There is no definitive proof that marijuana can help those addicted to opioids ween off the drug. Most of the evidence is anecdotal, and few if any doctors would prescribe marijuana for this purpose. But states where marijuana has been decriminalized have become more open to investigating this possibility, having been ravaged by opioid addiction in the form of heroin and painkillers, such as Oxycontin and Vicodin.

According to the Center for Disease Control, opioid deaths in 2015 surpassed 30,000 for the first time in recent history. The Washington Post reports that for the first time since the late 1990s, more people died from heroin than traditional opioid painkillers.

No one has ever overdosed on marijuana.

Overdoses typically occur because a drug suppresses a person’s ability to breath. But marijuana does not affect the body in this way—though it can impair judgement, leading people to put themselves at risk. (You should never drive while intoxicated on any substance whatsoever.)

As the National Cancer Institute explains:

Because cannabinoid receptors, unlike opioid receptors, are not located in the brainstem areas controlling respiration, lethal overdoses from Cannabis and cannabinoids do not occur. However, cannabinoid receptors are present in other tissues throughout the body, not just in the central nervous system, and adverse effects include tachycardia, hypotension, conjunctival injection, bronchodilation, muscle relaxation, and decreased gastrointestinal motility.

Although cannabinoids are considered by some to be addictive drugs, their addictive potential is considerably lower than that of other prescribed agents or substances of abuse. The brain develops a tolerance to cannabinoids.

Sessions’ remarks Wednesday were aimed at coupling two vastly different drugs, marijuana and heroin, as if they’re approximately the same thing. One is “slightly” worse than the other, he said, propagating an extreme perspective—not about marijuana, which cannot kill by overdose, but about heroin, which claims thousands of lives every year.

The idea that marijuana is a “gateway drug” is controversial, even to public health officials. One might assume that a majority of marijuana users understand that heroin is a drug that kills; the risk versus reward with regards to opioids does not favor the user. The addiction is painful, long lasting, and life ruining. Marijuana users do not experience these terrible side effects, which is not to say dependency is nonexistent.

But Sessions, America’s top law enforcement official, appears determined to blur the line between marijuana and heroin. “Our nation needs to say clearly once again that using drugs will destroy your life,” he said. “Educating people and telling them the terrible truth about drugs and addiction will result in better choices.”

If the goal is to convince the drug-free that marijuana is equally deadly, Sessions is unlikely to prevail.
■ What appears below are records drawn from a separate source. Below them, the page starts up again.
Lemma total_count_from (t : list call) :
  forall (s : State) (n : nat),
    wf s ->
    _last_cycle_hit_count s + _last_cycle_miss_count s = Z.of_nat n ->
    flushes_return t s = true ->
    total_count (run t s) - total_hit_count (run t s)
      - total_miss_count (run t s)
    = total_count s - total_hit_count s - total_miss_count s
      + empty_flushes_from n t.
Proof.
  induction t as [| c t IH]; intros s n Hwf Hn Hr; simpl; [lia |].
  pose proof (wf_step s c Hwf) as Hwf'.
  destruct (flushes_return_cons c t s Hr) as [Hc Hr'].
  destruct c as [d | b p | now pid].
  - rewrite (IH _ n Hwf'); [reflexivity | exact Hn | exact Hr'].
  - destruct (add_count_counters b p s) as (Eh & Em & Et & Eth & Etm & _).
    rewrite <- step_add_count in Eh, Em, Et, Eth, Etm.
    rewrite (IH _ (S n) Hwf'); [| | exact Hr'].
    + rewrite Et, Eth, Etm. reflexivity.
    + rewrite Eh, Em. destruct b; lia.
  - destruct (step_flush_returned s now pid (Hc eq_refl))
      as (Eh & Em & Et & Eth & Etm).
    rewrite (IH _ O Hwf'); [| | exact Hr'].
    + rewrite Et, Eth, Etm. unfold request_count_of. rewrite Hn.
      destruct (Z.eqb_spec (Z.of_nat n) 0) as [E | E]; destruct n; lia.
    + rewrite Eh, Em. reflexivity.
Qed.

(** C1, amended.  After every sequence of calls from the class body's
    values in which every [print_hit_rate] returned, so in particular
    right after each such flush, [total_count] is
    [total_hit_count + total_miss_count] plus the number of flushes so far
    that closed a cycle without [add_count] calls.  The equality of the
    claim holds exactly when there was no such flush.  Every flush of a
    tame sequence of calls returns. *)
Theorem total_count_counts_empty_flushes (t : list call) :
  (flushes_return t init = true ->
   let s := run t init in
   total_count s = total_hit_count s + total_miss_count s + empty_flushes t
   /\ 0 <= empty_flushes t
   /\ (total_count s = total_hit_count s + total_miss_count s
       <-> empty_flushes t = 0))
  /\ (tame t -> flushes_return t init = true).
Proof.
  split; [| apply tame_flushes_return].
  intro Hr.
  pose proof (total_count_from t init O wf_init eq_refl Hr) as H.
  pose proof (empty_flushes_from_nonneg t O) as Hn.
  unfold empty_flushes. simpl in *. repeat split; lia.
Qed.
But another risk, and a far more dangerous one, is that he will succeed in convincing some marijuana users that heroin is only “slightly worse” than the drug they’re already using.

Still, it is a sentiment that resonates with many law enforcement officials still waging a decades-old war on drugs, one that has led to punitive sentencing practices for minor drug offenses, and exploding prison populations, which predominantly affects people of color: African-Americans are more than five times more likely to be imprisoned, even though the rate of drug use among whites is higher, according to surveys over the past decade.

Regarding Sessions’ speech in Virginia, a senior advisor at the Fraternal Order of Police told NBC News: “Happily for us, on a vast majority of issues, we’re on the same page.”